A novel of one-sided letters…

How You See Me by S.E. Craythorne

how you see meThis is the last of my reviews of books I finished reading in 2015; I thought I’d better get a few thoughts down before the memory of reading it fades too much.

As Susan said in a recent post, ‘I have a weakness for debuts’ – you never know what you’re going to get.  In How You See Me, we get that relative rarity – the epistolary novel, but done in the style of We Need to Talk About Kevin – we only get to read one side of the conversation.

Daniel Laird is the letter writer. He’s returning to his ailing father’s home in Norfolk to look after him. He’s not been there for nine years.  As the novel starts he is leaving Alice to set off on his journey home:

From the pillow next to yours 

[…] You’ll say I should have woken you, but there’s too much to say.
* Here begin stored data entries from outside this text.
(** Whatever the order of the answers, every callback has run to its end
    when the last answer has arrived. *)
Lemma every_callback_finishes servers arrivals n cbs n1 :
  Mcp.start_all URL_parse JSON_envelope JSON_parse fetch servers n = (inr cbs, n1) →
  ∃ c n',
    Mcp.deliver_all URL_parse JSON_envelope fetch
      (arrivals ++ seq 0 (length servers) ++ seq 0 (length servers))
      (cbs, {| Mcp.openaiTools := []; Mcp.toolServerMap := ∅ |}) n1
    = (inr (replicate (length servers) Mcp.finished, c), n').
Proof.
  intros Hstart. apply start_all_length in Hstart as Hlen.
  set (stage := λ cb, match cb with
                      | Mcp.initializing _ _ _ => 0
                      | Mcp.listing _ _ _ => 1
                      | Mcp.finished => 2
                      end).
  assert (Hrun : ∀ l cbs0 c0 n0,
            ∃ cbs' c' n',
              Mcp.deliver_all URL_parse JSON_envelope fetch l (cbs0, c0) n0
              = (inr (cbs', c'), n')
              ∧ length cbs' = length cbs0
              ∧ ∀ i cb, cbs0 !! i = Some cb →
                  ∃ cb', cbs' !! i = Some cb'
                         ∧ (2 ≤ stage cb' ∨ stage cb + length (filter (λ j, j = i) l) ≤ stage cb')).
  { intros l cbs0 c0 n0.
    revert cbs0 c0 n0. induction l as [|j l IH]; intros cbs0 c0 n0; simpl.
    { eexists _, _, _. split; [done|]. split; [done|]. intros i cb Hi. exists cb.
      split; [done|]. destruct cb; simpl; lia. }
    unfold mbind, Mcp.M_bind, Mcp.deliver. simpl.
    destruct (cbs0 !! j) as [cbj|] eqn:Hj; simpl.
    - destruct (resume_total cbj c0 n0)
        as (cb1 & c1 & n1' & E).
      unfold mbind, Mcp.M_bind. rewrite E. simpl.
      apply resume_advances in E as (Hfin & Hlist & Hinit).
      destruct (IH (<[j:=cb1]> cbs0) c1 n1') as (cbs' & c' & n' & -> & Hl & Hst).
      eexists _, _, _. split; [done|]. split; [by rewrite Hl, length_insert|].
      intros i cb Hi. destruct (decide (j = i)) as [->|Hne].
      + rewrite Hj in Hi. injection Hi as ->.
        destruct (Hst i cb1) as (cb' & Hcb' & Hle).
        { apply list_lookup_insert_eq. by eapply lookup_lt_Some. }
        exists cb'. split; [done|]. rewrite filter_cons_True by done. cbn [length].
        assert (2 ≤ stage cb1 ∨ stage cb + 1 ≤ stage cb1).
        { destruct cb as [srv a r|srv a r|]; simpl.
          - destruct Hinit as [->|(? & ? & ? & ->)]; [by eauto| |]; simpl; lia.
          - rewrite Hlist by eauto. simpl. lia.
          - rewrite Hfin by done. simpl. lia. }
        lia.
      + destruct (Hst i cb) as (cb' & Hcb' & Hle).
        { by rewrite list_lookup_insert_ne. }
        exists cb'. split; [done|]. by rewrite filter_cons_False.
    - destruct (IH cbs0 c0 n0) as (cbs' & c' & n' & -> & Hl & Hst).
      eexists _, _, _. split; [done|]. split; [done|].
      intros i cb Hi. destruct (Hst i cb Hi) as (cb' & Hcb' & Hle).
      exists cb'. split; [done|].
      rewrite filter_cons_False; [done|]. intros ->. congruence. }
  destruct (Hrun (arrivals ++ seq 0 (length servers) ++ seq 0 (length servers)) cbs
              {| Mcp.openaiTools := []; Mcp.toolServerMap := ∅ |} n1)
    as (cbs' & c' & n' & -> & Hl & Hst).
  exists c', n'. do 2 f_equal. f_equal.
  apply list_eq_same_length with (length servers); [by rewrite length_replicate|lia|].
  intros i cb1 cb2 Hi H1 H2.
  apply lookup_replicate in H2 as [-> _].
  destruct (lookup_lt_is_Some_2 cbs i) as [cb Hcb]; [lia|].
  destruct (Hst i cb Hcb) as (cb' & Hcb' & Hle).
  rewrite H1 in Hcb'. injection Hcb' as <-.
  assert (2 ≤ length (filter (λ j, j = i)
                        (arrivals ++ seq 0 (length servers) ++ seq 0 (length servers)))).
  { rewrite !filter_app, !length_app.
    assert (1 ≤ length (filter (λ j, j = i) (seq 0 (length servers)))).
    { assert (i ∈ filter (λ j, j = i) (seq 0 (length servers))) as Hin.
      { apply list_elem_of_filter. split; [done|]. apply elem_of_seq. lia. }
      destruct (filter _ (seq 0 (length servers))); [by apply elem_of_nil in Hin|simpl; lia]. }
    lia. }
  destruct cb1; simpl in Hle; try done; lia.
Qed.

Lemma sent_counter n n' reqs : sent n n' reqs → Mcp.reqId n ≤ Mcp.reqId n'.
Proof. intros (_ & _ & ->). lia. Qed.

Lemma start_all_running servers n :
  ∃ cbs n',
    Mcp.start_all URL_parse JSON_envelope JSON_parse fetch servers n = (inr cbs, n')
    ∧ running JSON_parse n servers cbs n'
    ∧ Mcp.reqId n ≤ Mcp.reqId n'.
Proof.
  revert n. induction servers as [|srv servers IH]; intros n; simpl.
  { exists [], n. split; [done|]. split; [|done]. exists []. simpl.
    split; [done|]. split; [constructor|]. split; [exists []; by rewrite app_nil_r|].
    split; [constructor|done]. }
  unfold mbind, Mcp.M_bind, Mcp.start.
  destruct (Mcp.mcpInitialize _ _ _ _ _ n) as [r n1] eqn:E1.
  destruct (IH n1) as (cbs & n' & -> & (tagged & -> & Hw & (reqs & Hwire & Hperm) & Hids & Ho)
                       & Hle).
  unfold Mcp.mcpInitialize in E1.
  set (a := Mcp.buildAuth JSON_parse srv) in *.
  eexists _, n'. split; [reflexivity|].
  apply mcpRequest_sent in E1 as [[Hs1 (e & -> & Hv)]|[Hs1 Hv]].
  - split; [|apply sent_counter in Hs1; lia].
    exists ((Mcp.initializing srv a (inl e), []) :: tagged). simpl.
    split; [done|]. split.
    { constructor; [|done]. split; [apply session_nothing|]. simpl.
      repeat split; [lia|done]. }
    split.
    { exists reqs. destruct Hs1 as (Hw1 & _). rewrite Hwire, Hw1, app_nil_r. done. }
    split; [done|]. intros Ho1. apply Ho. by eapply sent_ordered.
  - split; [|apply sent_counter in Hs1; lia].
    exists ((Mcp.initializing srv a r,
             [rpc (Db.srv_url srv) a (Mcp.reqId n) "initialize" Mcp.initialize_params])
            :: tagged). simpl.
    split; [done|]. split.
    { constructor; [|done]. split; [apply session_first|]. simpl. repeat split; lia. }
    split.
    { eexists (_ :: reqs). destruct Hs1 as (Hw1 & _).
      rewrite Hwire, Hw1, <- app_assoc. split; [done|]. by constructor. }
    split.
    { constructor; [|done]. simpl. destruct Hs1 as (_ & _ & Hn1). simpl in Hn1. lia. }
    intros Ho1. apply Ho. by eapply sent_ordered.
Qed.

Lemma elem_of_concat {A} (x : A) (l : list A) (ls : list (list A)) :
  x ∈ l → l ∈ ls → x ∈ concat ls.
Proof.
  intros Hx. induction ls as [|l0 ls IH]; [by intros ?%elem_of_nil|].
  simpl. rewrite elem_of_app. intros [->|Hl]%elem_of_cons; auto.
Qed.

Lemma tagged_insert (tagged : list (Mcp.callback * list Mcp.request)) i cb sess cb' extra :
  tagged !! i = Some (cb, sess) →
  concat (<[i := (cb', sess ++ extra)]> tagged).*2 ≡ₚ concat tagged.*2 ++ extra.
Proof.
  revert i. induction tagged as [|t tagged IH]; intros [|i]; simpl; try done.
  - intros [= ->]. simpl. rewrite <- !app_assoc. apply Permutation_app_head.
    apply Permutation_app_comm.
  - intros Hi. rewrite (IH _ Hi). by rewrite app_assoc.
Qed.

Lemma resume_running n0 servers cbs c n i cb cb' c' n' :
  cbs !! i = Some cb →
  Mcp.resume URL_parse JSON_envelope fetch cb c n = (inr (cb', c'), n') →
  running JSON_parse n0 servers cbs n → running JSON_parse n0 servers (<[i:=cb']> cbs) n'.
Proof.
  intros Hcb Hres (tagged & -> & Hw & (reqs & Hwire & Hperm) & Hids & Ho).
  rewrite list_lookup_fmap in Hcb.
  destruct (tagged !! i) as [[cb0 sess]|] eqn:Ht; [|done]. simpl in Hcb.
  injection Hcb as ->.
  destruct (Forall2_lookup_r _ _ _ _ _ Hw Ht) as (srv & Hsrv & Hwait).
  assert (Hkeep : ∀ extra,
            waits JSON_parse srv (cb', sess ++ extra) →
            (∃ reqs', Mcp.wire n' = Mcp.wire n0 ++ reqs' ∧ reqs' ≡ₚ (concat tagged.*2) ++ extra) →
            Forall (λ q, Mcp.req_id q < Mcp.reqId n') (concat tagged.*2 ++ extra) →
            (ordered n → ordered n') →
            running JSON_parse n0 servers (<[i:=cb']> tagged.*1) n').
  { intros extra Hwait' (reqs' & Hwire' & Hperm') Hids' Ho'.
    exists (<[i := (cb', sess ++ extra)]> tagged).
    split; [by rewrite list_fmap_insert|]. split.
    { rewrite <- (list_insert_id servers i srv) by done. by apply Forall2_insert. }
    split.
    { exists reqs'. split; [done|]. by rewrite tagged_insert. }
    split; [by rewrite tagged_insert|]. auto. }
  assert (Hsame : ∀ cb1, cb' = cb1 → n' = n → waits JSON_parse srv (cb1, sess) →
            running JSON_parse n0 servers (<[i:=cb']> tagged.*1) n').
  { intros cb1 -> -> Hwait'. apply (Hkeep []).
    - by rewrite app_nil_r.
    - exists reqs. by rewrite app_nil_r.
    - by rewrite app_nil_r.
    - done. }
  destruct Hwait as [Hsess Hcase]. simpl in Hsess, Hcase.
  destruct cb as [srv' a [e|res]|srv' a [e|res]|]; simpl in Hres.
  - injection Hres as <- _ <-. by apply (Hsame Mcp.finished).
  - destruct Hcase as (-> & -> & Hlen & Hone). specialize (Hone res eq_refl).
    destruct (Mcp.mcpRequest _ _ _ _ _ _ _ n) as [r n1] eqn:E. injection Hres as <- _ <-.
    apply mcpRequest_sent in E as [[Hs (e & -> & Hv)]|[Hs Hv]].
    + apply (Hkeep []).
      * rewrite app_nil_r. by split.
      * exists reqs. destruct Hs as (Hw1 & _). by rewrite Hw1, !app_nil_r.
      * rewrite app_nil_r. eapply Forall_impl; [exact Hids|]. simpl.
        apply sent_counter in Hs. intros. lia.
      * intros Ho1. by eapply sent_ordered.
    + destruct sess as [|q [|q2 sess]]; simpl in Hone; try lia.
      destruct Hsess as (i0 & j0 & Hij & Hpre).
      assert (q = rpc (Db.srv_url srv) (Mcp.buildAuth JSON_parse srv) i0 "initialize"
                    Mcp.initialize_params) as ->.
      { destruct Hpre as [k Hk]. by injection Hk as ->. }
      assert (i0 < Mcp.reqId n) as Hlt.
      { assert (Hq : rpc (Db.srv_url srv) (Mcp.buildAuth JSON_parse srv) i0 "initialize"
                       Mcp.initialize_params ∈ concat tagged.*2).
        { eapply elem_of_concat; [apply list_elem_of_here|].
          apply list_elem_of_fmap. eexists (_, _). split; [done|].
          by eapply list_elem_of_lookup_2. }
        rewrite Forall_forall in Hids. by apply Hids in Hq. }
      apply (Hkeep [rpc (Db.srv_url srv) (Mcp.buildAuth JSON_parse srv) (Mcp.reqId n)
                      "tools/list" Mcp.no_params]).
      * split; [by apply session_both|]. by simpl.
      * eexists. destruct Hs as (Hw1 & _). rewrite Hw1, Hwire, <- app_assoc.
        split; [done|]. by apply Permutation_app_tail.
      * destruct Hs as (_ & _ & Hn1). apply Forall_app. split.
        -- eapply Forall_impl; [exact Hids|]. simpl. intros. lia.
        -- apply Forall_singleton. unfold rpc. simpl in *. lia.
      * intros Ho1. by eapply sent_ordered.
  - injection Hres as <- _ <-. by apply (Hsame Mcp.finished).
  - injection Hres as <- _ <-. by apply (Hsame Mcp.finished).
  - injection Hres as <- _ <-. by apply (Hsame Mcp.finished).
Qed.

(** Over one server, discovery is [listTools] and the merge of its
    tools. *)
Lemma discovery_of_one_server srv n :
  Mcp.collectMCPTools URL_parse JSON_envelope JSON_parse fetch [srv] [] n
  = match Mcp.listTools URL_parse JSON_envelope fetch (Db.srv_url srv)
            (Mcp.buildAuth JSON_parse srv) n with
    | (inr tools, n') =>
        (inr (Mcp.merge_tools srv (Mcp.buildAuth JSON_parse srv) tools
                {| Mcp.openaiTools := []; Mcp.toolServerMap := ∅ |}), n')
    | (inl e, n') => (inl e, n')
    end.
Proof.
  unfold Mcp.collectMCPTools, Mcp.listTools, Mcp.try_catch. simpl.
  unfold mbind, Mcp.M_bind, Mcp.start, Mcp.deliver. simpl.
  destruct (Mcp.mcpInitialize _ _ _ _ _ n) as [[e|res] n1]; simpl; [done|].
  unfold mbind, Mcp.M_bind. simpl.
  destruct (Mcp.mcpRequest _ _ _ _ _ _ _ n1) as [[e|res2] n2]; simpl; done.
Qed.

Lemma collectMCPTools_running servers arrivals n :
  ∃ c cbs n',
    Mcp.collectMCPTools URL_parse JSON_envelope JSON_parse fetch servers arrivals n
    = (inr c, n')
    ∧ running JSON_parse n servers cbs n'.
Proof.
  unfold Mcp.collectMCPTools, mbind, Mcp.M_bind.
  destruct (start_all_running servers n) as (cbs & n1 & -> & Hrun & _).
  destruct (deliver_all_invariant (λ cbs _ n', running JSON_parse n servers cbs n')
              (arrivals ++ seq 0 (length servers) ++ seq 0 (length servers)) cbs
              {| Mcp.openaiTools := []; Mcp.toolServerMap := ∅ |} n1)
    as (cbs' & c' & n' & -> & Hrun'); [|done|by eauto].
  intros. by eapply resume_running.
Qed.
Too much I haven’t said. A father and a sister. A whole life to explain. I’m sorry I’ve not told you about any of this before; we’ve had so little time together. I’ve probably lied to you. That’s habit. I lie to  everyone about my family. […]

Missing you already, my darling.

Your Daniel

At the start, the letters fall into two kinds. The first are love letters to Alice, whom we soon find out Daniel met at work – she was patient of his boss, Aubrey, a psychiatrist; Daniel is his receptionist/secretary. The second concern family matters and practicalities to his sister Mab in which he complains about Maggie the care-worker who pops in frequently, about the house, about his frail father – well he moans about everything to Mab really. Daniel also writes some letters to Aubrey. They obviously do not have a normal employee/boss relationship.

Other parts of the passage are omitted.